Yesterday, new crowdfunding regulations under the JOBS Act Title III opened a new door in crowdfunding – now non-accredited investors can invest in private companies using online intermediary platforms. If you are considering crowdfunding for your business, here is what you need to know:
- A company can raise a maximum aggregate amount of $1 million through crowdfunding offerings in a 12-month period via a registered broker-dealer or registered crowdfunding portal.
- Under the rules certain companies would not be eligible to use the exemption, including non-U.S. companies, Exchange Act reporting companies, certain investment companies, companies that have failed to comply with the annual reporting requirements under Regulation Crowdfunding during the two years immediately preceding the filing of the offering statement, and companies that have no specific business plan or have indicated that their business plan is to engage in a merger or acquisition with an unidentified company or companies.
You will also have to file certain information with the Commission (Form C) and provide this information to investors and the intermediary facilitating the offering.
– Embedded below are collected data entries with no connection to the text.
Lemma scrape_ok_step b a os failure free pc pc' mu :
  reaches b a os → scrape_ok b a os pc → lookup_may failure a = true →
  scrape_step failure free (λ f, world_of f a) (a_collector a) pc = Some (pc', mu) →
  scrape_ok b a os pc'.
Proof.
  intros Hr Hok Hf Hs.
  destruct pc as [|[|k ks] sent|[|r rs] sent|sent|sent f|[|k ks] sent f|sent f|sent f];
    cbn [scrape_step] in Hs.
  - destruct free; [|done]. injection Hs as <- _. exists a.
    split_and!; [by apply (visits_here b [])|done..].
  - injection Hs as <- _. destruct Hok as (al & Hv & Ec & Eq). by exists al.
  - injection Hs as <- _. destruct Hok as (al & Hv & Ec & Eq). exists al.
    split_and!; [done..|]. intros w1 w2. rewrite <- (Eq w1 w2), <- app_assoc. done.
  - injection Hs as <- _. destruct Hok as (al & Hv & Ec & Eq). by exists al.
  - injection Hs as <- _. destruct Hok as (al & Hv & Ec & Eq). exists al.
    split_and!; [done..|]. intros w1 w2. rewrite <- (Eq w1 w2), <- app_assoc. done.
  - injection Hs as <- _. destruct Hok as (al & Hv & Ec & Eq). exists al, a.
    split_and!; [by apply (visits_here b [al])|done|done|].
    intros w2. rewrite <- (Eq _ w2), <- app_assoc. done.
  - injection Hs as <- _. destruct Hok as (al & a1 & Hv & Hl & Ec & Eq). exists al, a1, a.
    split_and!; [by apply (visits_here b [al; a1])|done|done|]. rewrite <- Eq, <- app_assoc. done.
  - injection Hs as <- _. exact Hok.
  - injection Hs as <- _. destruct Hok as (al & a1 & a2 & Hv & Hl & Ec & Eq). exists al, a1, a2.
    split_and!; [done..|]. rewrite <- Eq, <- app_assoc. done.
  - injection Hs as <- _. destruct Hok as (al & a1 & a2 & Hv & Hl & Ec & Eq). exists al, a1, a2.
    split_and!; [done|done|]. rewrite Ec, <- Eq. cbn. by rewrite app_nil_r.
  - done.
Qed.

Lemma scrape_ok_reach b a a' os os' pc :
  scrape_ok b a os pc → reaches a a' os' →
  (inside pc = true → a_collector a' = a_collector a) → scrape_ok b a' (os ++ os') pc.
Proof.
  intros Hok Hr Hin. destruct pc; cbn [scrape_ok inside] in *; rewrite ?Hin by done.
  - done.
  - destruct Hok as (al & Hv & ?). exists al. split; [by eapply visits_reach|done].
  - destruct Hok as (al & Hv & ?). exists al. split; [by eapply visits_reach|done].
  - destruct Hok as (al & Hv & ?). exists al. split; [by eapply visits_reach|done].
  - destruct Hok as (al & a1 & Hv & ?). exists al, a1. split; [by eapply visits_reach|done].
  - destruct Hok as (al & a1 & a2 & Hv & ?). exists al, a1, a2. split; [by eapply visits_reach|done].
  - destruct Hok as (al & a1 & a2 & Hv & ?). exists al, a1, a2. split; [by eapply visits_reach|done].
  - destruct Hok as (al & a1 & a2 & Hv & ?). exists al, a1, a2. split; [by eapply visits_reach|done].
Qed.

(** *** Steps of the process are runs of the agent *)

Lemma reach_one act a a' :
  wf_action ncpus act → agent_step act a = Some a' → reaches a a' (obs act a).
Proof. intros Hw Hs. apply (reach_step _ _ _ _ _ _ _ _ _ _ _ a a []); [constructor|done..]. Qed.

Lemma pstep_agent l p p' :
  mutex_inv p → wf_label l → pstep l p = Some p' →
  reaches (p_agent p) (p_agent p') (pobserve l p) ∧
  (∀ n pc, p_scrapes p !! n = Some pc → inside pc = true →
     a_collector (p_agent p') = a_collector (p_agent p)).
Proof.
  intros I Hw Hs. destruct l as [act|t|t|t|t|t|n|n failure]; cbn [pstep pobserve wf_label] in *.
  - destruct (runs_method act (p_agent p) || negb (outside act p)) eqn:Eg; [done|].
    apply orb_false_iff in Eg as [Em _].
    destruct (agent_step act (p_agent p)) as [a'|] eqn:Ea; [|done]. injection Hs as <-.
    split; [by apply reach_one|]. intros n pc _ _. by destruct (act_keeps act _ a' Ea Em).
  - pstep_cases Hs. injection Hs as <-. split; [constructor|done].
  - pstep_cases Hs. injection Hs as <-. split; [constructor|done].
  - pstep_cases Hs. injection Hs as <-. split; [constructor|done].
  - destruct (p_section p t) as [| | |v|] eqn:Es; try discriminate Hs.
    destruct (calling t (p_agent p)) as [s|] eqn:Ec; [|done]. injection Hs as <-. split.
    + apply reach_one; [by destruct t|]. by apply store_step.
    + intros n pc Hpc Hin. destruct I as [I1 I2 _ _].
      assert (H1 : p_mu p = Some (Method t)) by (apply I1; by rewrite Es).
      assert (H2 : p_mu p = Some (Handler n)) by (apply I2; by exists pc). congruence.
  - pstep_cases Hs. injection Hs as <-. split; [constructor|done].
  - pstep_cases Hs. injection Hs as <-. split; [constructor|done].
  - destruct (_ || _); [done|]. destruct (p_scrapes p !! n) as [pc|] eqn:Epc; [|done].
    cbn [mbind option_bind] in Hs. destruct (scrape_step _ _ _ _ pc) as [[pc' mu]|] eqn:Esc; [|done].
    injection Hs as <-. split; [constructor|done].
Qed.

(** How the handlers move. *)
Lemma pstep_scrapes l p p' n pc' :
  pstep l p = Some p' → p_scrapes p' !! n = Some pc' →
  p_scrapes p !! n = Some pc' ∨ pc' = ScBlocked ∨
  (p_agent p' = p_agent p ∧ pobserve l p = [] ∧ ∃ failure pc mu, p_scrapes p !! n = Some pc ∧
   lookup_may failure (p_agent p) = true ∧
   scrape_step failure (bool_decide (p_mu p = None)) (λ f, world_of f (p_agent p))
     (a_collector (p_agent p)) pc = Some (pc', mu)).
Proof.
  intros Hs Hn. destruct l as [act|t|t|t|t|t|m|m failure]; cbn [pstep pobserve] in *.
  - destruct (runs_method act (p_agent p) || negb (outside act p)); [done|].
    destruct (agent_step act (p_agent p)) as [a'|]; [|done]. injection Hs as <-. by left.
  - pstep_cases Hs. injection Hs as <-. by left.
  - pstep_cases Hs. injection Hs as <-. by left.
  - pstep_cases Hs. injection Hs as <-. by left.
  - pstep_cases Hs. injection Hs as <-. by left.
  - pstep_cases Hs. injection Hs as <-. by left.
  - pstep_cases Hs. injection Hs as <-. cbn [with_scrape p_scrapes] in Hn.
    destruct (decide (n = m)) as [->|Hne].
    + rewrite lookup_insert_eq in Hn. injection Hn as <-. by right; left.
    + rewrite lookup_insert_ne in Hn by done. by left.
  - destruct (_ || _) eqn:Eg; [done|]. apply orb_false_iff in Eg as [_ Ef%negb_false_iff].
    destruct (p_scrapes p !! m) as [pc|] eqn:Epc; [|done].
    cbn [mbind option_bind] in Hs. destruct (scrape_step _ _ _ _ pc) as [[pc1 mu]|] eqn:Esc; [|done].
    injection Hs as <-. cbn [with_scrape p_scrapes p_agent] in *.
    destruct (decide (n = m)) as [->|Hne].
    + rewrite lookup_insert_eq in Hn. injection Hn as <-. right; right.
      split_and!; [done|done|by exists failure, pc, mu].
    + rewrite lookup_insert_ne in Hn by done. by left.
Qed.

(** *** Executions *)

Record run_ok (p0 p : process) (os : list observation) : Prop := {
  ro_mutex : mutex_inv p;
  ro_reach : reaches (p_agent p0) (p_agent p) os;
  ro_scrapes n pc : p_scrapes p0 !! n = None → p_scrapes p !! n = Some pc →
    scrape_ok (p_agent p0) (p_agent p) os pc;
}.

Lemma prun_ok p0 p os : mutex_inv p0 → prun p0 p os → run_ok p0 p os.
Proof.
  intros I0. induction 1 as [|p os l p' _ [I Hr Hsc] Hw Hs].
  - split; [done|constructor|]. congruence.
  - destruct (pstep_agent l p p' I Hw Hs) as [Hone Hkeep]. split.
    + by eapply pstep_inv.
    + by eapply reach_trans.
    + intros n pc' Hnew Hn. destruct (pstep_scrapes l p p' n pc' Hs Hn)
        as [Hold|[->|(Ea & Eo & failure & pc & mu & Hold & Hf & Hst)]].
      * apply (scrape_ok_reach _ (p_agent p)); [by apply (Hsc n)|done|]. by apply (Hkeep n).
      * done.
      * rewrite Ea, Eo, app_nil_r. eapply scrape_ok_step; [done|by apply (Hsc n)|exact Hf|exact Hst].
Qed.

Lemma prun_trans p0 p1 p2 os os' : prun p0 p1 os → prun p1 p2 os' → prun p0 p2 (os ++ os').
Proof.
  intros H1. induction 1 as [|p os' l p' _ IH Hw Hs]; [by rewrite app_nil_r|].
  rewrite app_assoc. by econstructor.
Qed.

(** ** The mutex is always released *)

(** How many steps the holder still takes in its critical section. *)
Definition left (p : process) : nat :=
  match p_mu p with
  | None => 0
  | Some (Method t) =>
      match p_section p t with Holding => 3 | Loaded _ => 2 | Unlocking => 1 | _ => 0 end
  | Some (Handler n) =>
      match p_scrapes p !! n with
      | Some pc => scrape_left (a_collector (p_agent p)) pc
      | None => 0
      end
  end.

Lemma scrape_left_step failure free w (c : Collector (world H R P)) pc pc' mu :
  inside pc = true → scrape_step failure free w c pc = Some (pc', mu) →
  (scrape_left c pc' < scrape_left c pc)%nat.
Proof.
  destruct pc as [|[|k ks] sent|[|r rs] sent|sent|sent f|[|k ks] sent f|sent f|sent f]; try done;
    intros _ [= <- <-]; cbn; lia.
Qed.

Lemma scrape_step_enabled failure free w (c : Collector (world H R P)) pc :
  inside pc = true → is_Some (scrape_step failure free w c pc).
Proof. destruct pc as [|[]|[]| | |[]| |]; try done; by eexists. Qed.

(** A [Lookup] in the closed map has failed. *)
Lemma lookup_closed failure (a : agent) :
  lookup_may failure a = true → object_closed obj_Close "dropped" (a_loader a) = true →
  is_Some failure.
Proof. unfold lookup_may. intros Hf Hc. rewrite Hc in Hf. by apply bool_decide_eq_true in Hf. Qed.

(** A [Lookup] can fail at any time. *)
Lemma lookup_may_fails err (a : agent) : lookup_may (Some err) a = true.
Proof. unfold lookup_may. by rewrite bool_decide_eq_true_2, orb_true_r by (by eexists). Qed.

(** The holder of the mutex is never blocked. *)
Lemma method_enabled p t :
  mutex_inv p → locked (p_section p t) = true →
  ∃ l p', holder_of l = Some (Method t) ∧ wf_label l ∧ pstep l p = Some p'.
Proof.
  intros [I1 I2 I3 I4] Hlk. destruct (p_section p t) as [| | |v|] eqn:Es; try discriminate Hlk.
  - destruct (I3 t) as [s Hc]; [by right|]. eexists (Load t), _.
    split_and!; [done|done|]. cbn [pstep]. by rewrite Es, Hc.
  - destruct (I4 t v Es) as (s & Hc & _). eexists (Store t), _.
    split_and!; [done|done|]. cbn [pstep]. by rewrite Es, Hc.
  - eexists (Unlock t), _. split_and!; [done|done|]. cbn [pstep]. by rewrite Es.
Qed.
Among other things, Form C would need to include information on:
- The Crowdfunding Issuer, including name, address and entity form.
- A description of the Crowdfunding Issuer’s business and business plan.
- Financial Reporting Requirements. GAAP Financial statements of the company that, depending on the amount offered and sold during a 12-month period, are accompanied by information from the company’s tax returns, reviewed by an independent public accountant, or audited by an independent auditor:
- Under $100k – Internal financial statement review
- $100k-500k – CPA reviewed financial statements
- 500k-1M – 3rd Party audited financial statements
- 1st time crowdfunding issuers offering more than $500,000 would be permitted to provide reviewed, rather than audited, financial statements.
- The price to the public of the securities or the method for determining the price.
- The targeted amount of the offering and the deadline to reach it. Crowdfunding Issuers would also be required to describe how investors may cancel an investment commitment and include statements that:
(1) commitments may be cancelled until 48 hours before the deadline;
(2) if a material change to the offering occurs, investors must reconfirm their commitment or it will be cancelled and funds returned; and
(3) if the Target Amount is not met, commitments will be cancelled and funds returned the target offering amount, the deadline to reach the target offering amount, and whether the company will accept investments in excess of the target offering amount.
- A Crowdfunding Issuer would also be required to provide a narrative discussion of its financial condition covering, among other things, its historic results of operations and liquidity and capital resources.
- The use of proceeds from the offering.
- The Crowdfunding Issuer’s directors and officers, including their history with the company, business experience for the past three years and other information. The Crowdfunding Issuer’s 20% or greater beneficial equity-holders.
- The identity of the Crowdfunding Portal for the offering and compensation being paid to it.
- A number of current employees of the Crowdfunding Issuer.
- Risk factors of the offering, including risks of being a minority owner.
- Material terms of the Crowdfunding Issuer’s indebtedness.
- A summary of other exempt offerings of the Crowdfunding Issuer during the last three years; and
- Certain related-party transactions.
You would need to file updates to Form C (designated Form C-U) with information on progress toward reaching the Target Amount. The disclosure must be amended if a material change or update occurs (designated Form C-A).
You would be required to file with the SEC and post to your website an annual report within 120 days of the end of each fiscal year (designated Form C-AR). This annual report would include information similar to the offering statement on Form C, including the financial statement and narrative disclosures meeting the highest standard applicable to any of the issuer’s past offerings pursuant to the Crowdfunding Exemption, but excluding offering-specific information.
The annual reporting requirement would continue until one of the following events occurred:
- The issuer becomes a reporting company.
- All the issuer’s securities sold under Section 4(a)(6) are purchased by a third party or repurchased by the issuer.
- The issuer liquidates or dissolves its business under state law.
You would be required to file a notice of termination of its annual reporting obligation on Form C-TR.
The new rules require reasonable but flexible disclosure – it may seem like a complicated process but it is worth it: crowdfunding is an invaluable alternative to funding a business and winning the love of the market.